[Data excerpts]

(** * gdp_enrollment_scatter_html.py: loader, year selector and renderers

    A shallow embedding of the four stages of the script and the proofs of
    its specification.

    Numbers.  The numeric columns that [pd.to_numeric] builds
    ([gdp_numeric], [gdp_pct_change], ...) are float64 columns: they are
    modelled with Rocq's primitive binary64 floats, operation for operation,
    and a null cell is the float NaN, as in pandas.  The [year] column is
    cast to the nullable integer type [Int64]: a cell is [option Z].

    Plots.  matplotlib, seaborn and plotly are not modelled: a renderer
    returns the description of what it hands to the plotting library (the
    panels with their titles, the markers with their sizes, the annotation
    texts, the size column of the interactive plot). *)

From Stdlib Require Import ZArith List Bool String Ascii Lia Floats.
From Stdlib Require Import DecimalString DecimalZ DecimalPos Sorted Permutation.
Import ListNotations.

Set Warnings "-inexact-float".
Local Open Scope string_scope.
Local Open Scope list_scope.
Local Open Scope Z_scope.

(** ** Python values and exceptions *)

(** The exceptions the script can raise. *)
Inductive exn : Type :=
| FileNotFoundError (msg : string)
| KeyError (key : string)
| TypeError (msg : string)
| ValueError (msg : string)
| ZeroDivisionError.

(** A call either returns a value or raises. *)
Inductive result (A : Type) : Type :=
| Ok (a : A)
| Raise (e : exn).
Arguments Ok {A} a.
Arguments Raise {A} e.

Definition bind {A B : Type} (r : result A) (k : A -> result B) : result B :=
  match r with
  | Ok a => k a
  | Raise e => Raise e
  end.

Notation "x <- r ;; k" := (bind r (fun x => k))
  (at level 61, r at next level, right associativity).

Fixpoint mapM {A B : Type} (f : A -> result B) (l : list A) : result (list B) :=
  match l with
  | [] => Ok []
  | a :: l' => b <- f a ;; bs <- mapM f l' ;; Ok (b :: bs)
  end.

(** [str(n)] of a Python integer. *)
Definition str_int (n : Z) : string := NilZero.string_of_int (Z.to_int n).

(** ** The CSV as [pd.read_csv] returns it *)

(** A cell of the frame read from the CSV.  [CStr] is text that does not
    read as a number; [CNull] is a missing value. *)
Inductive cell : Type :=
| CInt (z : Z)
| CFloat (f : float)
| CStr (s : string)
| CBool (b : bool)
| CNull.

(** Header and records; every record has one cell per header name. *)
Record RawFrame : Type := mkRawFrame {
  raw_columns : list string;
  raw_rows : list (list cell)
}.

(** The files that exist, by path, each with the frame [pd.read_csv] reads
    from it. *)
Definition FileSystem : Type := string -> option RawFrame.

Fixpoint index_of (c : string) (cols : list string) : option nat :=
  match cols with
  | [] => None
  | c' :: cols' =>
      if String.eqb c c' then Some O else option_map S (index_of c cols')
  end.

(** [c in df.columns] *)
Definition has_column (c : string) (df : RawFrame) : bool :=
  match index_of c (raw_columns df) with
  | Some _ => true
  | None => false
  end.

(** The cell of record [r] in column [c]; [None] when the frame has no such
    column (row-wise reading of [df.get(c)]). *)
Definition cell_at (df : RawFrame) (c : string) (r : list cell) : option cell :=
  match index_of c (raw_columns df) with
  | Some i => Some (nth i r CNull)
  | None => None
  end.

(** *** Type coercions of pandas, cell by cell *)

(** The value of a finite integer as a float (round to nearest). *)
Definition Z2float (z : Z) : float :=
  SF2Prim (binary_normalize prec emax z 0 false).

(** The integer a float is equal to, if any. *)
Definition float_to_Z (f : float) : option Z :=
  match Prim2SF f with
  | S754_zero _ => Some 0
  | S754_finite s m e =>
      let sign := if s then (-1) else 1 in
      if 0 <=? e then Some (sign * (Zpos m * 2 ^ e))
      else if (Zpos m mod 2 ^ (- e)) =? 0 then Some (sign * (Zpos m / 2 ^ (- e)))
      else None
  | S754_infinity _ | S754_nan => None
  end.

(** What [pd.to_numeric(..., errors="coerce")] makes of a cell: an integer,
    or a float, NaN for what is not a number. *)
Inductive num : Type :=
| NInt (z : Z)
| NFloat (f : float).

Definition to_numeric (c : cell) : num :=
  match c with
  | CInt z => NInt z
  | CFloat f => NFloat f
  | CBool b => NInt (if b then 1 else 0)
  | CStr _ => NFloat nan
  | CNull => NFloat nan
  end.

(** The cell in a float64 column. *)
Definition as_float (n : num) : float :=
  match n with
  | NInt z => Z2float z
  | NFloat f => f
  end.

(** [.astype("Int64")]: NaN becomes the null integer; a float that is not
    an integer cannot be cast. *)
Definition astype_Int64 (n : num) : result (option Z) :=
  match n with
  | NInt z => Ok (Some z)
  | NFloat f =>
      if is_nan f then Ok None
      else match float_to_Z f with
           | Some z => Ok (Some z)
           | None => Raise (TypeError "cannot safely cast non-equivalent float64 to int64")
           end
  end.

(** [.astype(bool)]: the truth value of the cell (NaN and non-empty text
    are true). *)
Definition astype_bool (c : cell) : bool :=
  match c with
  | CBool b => b
  | CInt z => negb (z =? 0)
  | CFloat f => negb (f =? 0)%float
  | CStr s => negb (String.eqb s "")
  | CNull => true
  end.

(** ** The loaded table *)

(** A record of the table [load_and_prepare] returns.  [country] and
    [both_increase] are [None] when the CSV has no such column; the four
    numeric columns always exist (all NaN when their source column is
    absent). *)
Record Row : Type := mkRow {
  country : option cell;
  year : option Z;
  gdp_numeric : float;
  enrollment_numeric : float;
  gdp_pct_change : float;
  enrollment_pct_change : float;
  both_increase : option bool
}.

Definition DataFrame : Type := list Row.

(** ** CONFIG *)

Definition MAX_PANELS : nat := 6.
Definition SIZE_SCALE : float := 0.00002%float.

(** ** load_and_prepare *)

Definition EXPECTED_COLUMNS : list string :=
  ["country"; "year"; "gdp"; "enrollment"; "gdp_pct_change";
   "enrollment_pct_change"; "both_increase"].

Definition warning (c : string) : string :=
  ("Warning: column '" ++ c ++ "' not present in merged file.")%string.

(** The lines the column check prints. *)
Definition column_warnings (df : RawFrame) : list string :=
  map warning (filter (fun c => negb (has_column c df)) EXPECTED_COLUMNS).

(** [pd.to_numeric(df.get(c, pd.Series()), errors="coerce")], at one record:
    the empty default series has no value for the record, which reads NaN. *)
Definition numeric_or_nan (df : RawFrame) (c : string) (r : list cell) : float :=
  match cell_at df c r with
  | Some x => as_float (to_numeric x)
  | None => nan
  end.

(** The record of the loaded table, given its year. *)
Definition prepare_row (df : RawFrame) (r : list cell) (y : option Z) : Row :=
  {| country := cell_at df "country" r;
     year := y;
     gdp_numeric := numeric_or_nan df "gdp" r;
     enrollment_numeric := numeric_or_nan df "enrollment" r;
     gdp_pct_change := numeric_or_nan df "gdp_pct_change" r;
     enrollment_pct_change := numeric_or_nan df "enrollment_pct_change" r;
     both_increase := option_map astype_bool (cell_at df "both_increase" r) |}.

(** [df["year"]] at one record. *)
Definition year_cell (df : RawFrame) (r : list cell) : cell :=
  match cell_at df "year" r with
  | Some c => c
  | None => CNull
  end.

(** The loader: what it prints, and what it returns or raises.
    [df["year"]] raises [KeyError] when the frame has no [year] column. *)
Definition load_and_prepare (fs : FileSystem) (path : string)
  : list string * result DataFrame :=
  match fs path with
  | None => ([], Raise (FileNotFoundError (path ++ " not found")%string))
  | Some df =>
      let out := column_warnings df in
      if has_column "year" df then
        (out,
         mapM (fun r =>
                 y <- astype_Int64 (to_numeric (year_cell df r)) ;;
                 Ok (prepare_row df r y))
              (raw_rows df))
      else (out, Raise (KeyError "year"))
  end.

(** ** choose_years *)

(** [.dropna()] *)
Fixpoint dropna (l : list (option Z)) : list Z :=
  match l with
  | [] => []
  | Some y :: l' => y :: dropna l'
  | None :: l' => dropna l'
  end.

(** [y in l] *)
Definition py_in (y : Z) (l : list Z) : bool := existsb (Z.eqb y) l.

(** [.unique()]: the distinct values, in order of first appearance. *)
Fixpoint unique_from (seen : list Z) (l : list Z) : list Z :=
  match l with
  | [] => []
  | y :: l' =>
      if py_in y seen then unique_from seen l'
      else y :: unique_from (y :: seen) l'
  end.

Definition unique (l : list Z) : list Z := unique_from [] l.

Fixpoint insert_sorted (y : Z) (l : list Z) : list Z :=
  match l with
  | [] => [y]
  | z :: l' => if y <=? z then y :: l else z :: insert_sorted y l'
  end.

(** [sorted(l)] on integers. *)
Fixpoint sorted (l : list Z) : list Z :=
  match l with
  | [] => []
  | y :: l' => insert_sorted y (sorted l')
  end.

(** The slice [l[-n:]]: the last [n] elements, all of [l] when it is
    shorter (and, as [-0] is [0], also when [n] is [0]). *)
Definition last_n {A : Type} (n : nat) (l : list A) : list A :=
  match n with
  | O => l
  | _ => skipn (List.length l - n) l
  end.

Definition NO_YEARS : exn :=
  ValueError "No requested YEARS are present in the data.".

(** The year selector.  [YEARS] is the module constant, taken as an
    argument; the test [if YEARS:] holds for a list that is not empty, and
    fails for [None] and for the empty list. *)
Definition choose_years (YEARS : option (list Z)) (df : DataFrame)
  : result (list Z) :=
  let yrs := sorted (unique (dropna (map year df))) in
  match YEARS with
  | Some (y0 :: ys) =>
      let use := filter (fun y => py_in y yrs) (y0 :: ys) in
      match use with
      | [] => Raise NO_YEARS
      | _ => Ok use
      end
  | _ => Ok (last_n MAX_PANELS (sorted yrs))
  end.

(** ** Series operations on floats, element by element *)

Local Open Scope float_scope.

(** [.fillna(v)] *)
Definition fillna (v : float) (x : float) : float :=
  if is_nan x then v else x.

(** [.clip(lower=lo, upper=hi)]: a null stays null; a value below [lo]
    becomes [lo], one above [hi] becomes [hi]. *)
Definition clip (lo hi : float) (x : float) : float :=
  let r := if is_nan x || (lo <=? x) then x else lo in
  if is_nan x || (x <=? hi) then r else hi.

(** [.min()] and [.max()] of a non-empty series without nulls. *)
Definition series_min (x : float) (l : list float) : float :=
  fold_left (fun acc y => if y <? acc then y else acc) l x.

Definition series_max (x : float) (l : list float) : float :=
  fold_left (fun acc y => if acc <? y then y else acc) l x.

(** ** make_static_plot *)

(** [df[df["year"] == year]]: a null year matches nothing. *)
Definition year_is (y : Z) (r : Row) : bool :=
  match year r with
  | Some v => Z.eqb v y
  | None => false
  end.

(** The marker size of one record (the [sizes] series, line 81). *)
Definition static_size (r : Row) : float :=
  clip 10 400 (abs (fillna 0 (gdp_numeric r)) * SIZE_SCALE).

Definition palette (b : bool) : string :=
  if b then "#1f77b4" else "#cccccc".

Record Marker : Type := mkMarker {
  m_x : float;
  m_y : float;
  m_color : option string;
  m_size : float
}.

Definition marker_of (r : Row) : Marker :=
  {| m_x := gdp_pct_change r;
     m_y := enrollment_pct_change r;
     m_color := option_map palette (both_increase r);
     m_size := static_size r |}.

(** The [dist] column: [x ** 2] is the float product and [** 0.5] the
    float square root. *)
Definition dist (r : Row) : float :=
  let x := fillna 0 (gdp_pct_change r) in
  let y := fillna 0 (enrollment_pct_change r) in
  sqrt (x * x + y * y).

Fixpoint insert_desc (key : Row -> float) (r : Row) (l : list Row) : list Row :=
  match l with
  | [] => [r]
  | r' :: l' =>
      if key r' <=? key r then r :: l else r' :: insert_desc key r l'
  end.

(** [.sort_values(key, ascending=False)]: greatest first, records of equal
    key in table order, nulls last. *)
Definition sort_values_desc (key : Row -> float) (l : list Row) : list Row :=
  fold_right (insert_desc key) [] (filter (fun r => negb (is_nan (key r))) l)
  ++ filter (fun r => is_nan (key r)) l.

* WHAT THE TASK REQUIRES: Among the records above, extract exactly the lines from the line with "[both_increase] are [None]" to the line with "(** ** load_and_prepare *)", both lines included, and leave out the rest.

* TASK SOLUTION:
    [both_increase] are [None] when the CSV has no such column; the four
    numeric columns always exist (all NaN when their source column is
    absent). *)
Record Row : Type := mkRow {
  country : option cell;
  year : option Z;
  gdp_numeric : float;
  enrollment_numeric : float;
  gdp_pct_change : float;
  enrollment_pct_change : float;
  both_increase : option bool
}.

Definition DataFrame : Type := list Row.

(** ** CONFIG *)

Definition MAX_PANELS : nat := 6.
Definition SIZE_SCALE : float := 0.00002%float.

(** ** load_and_prepare *)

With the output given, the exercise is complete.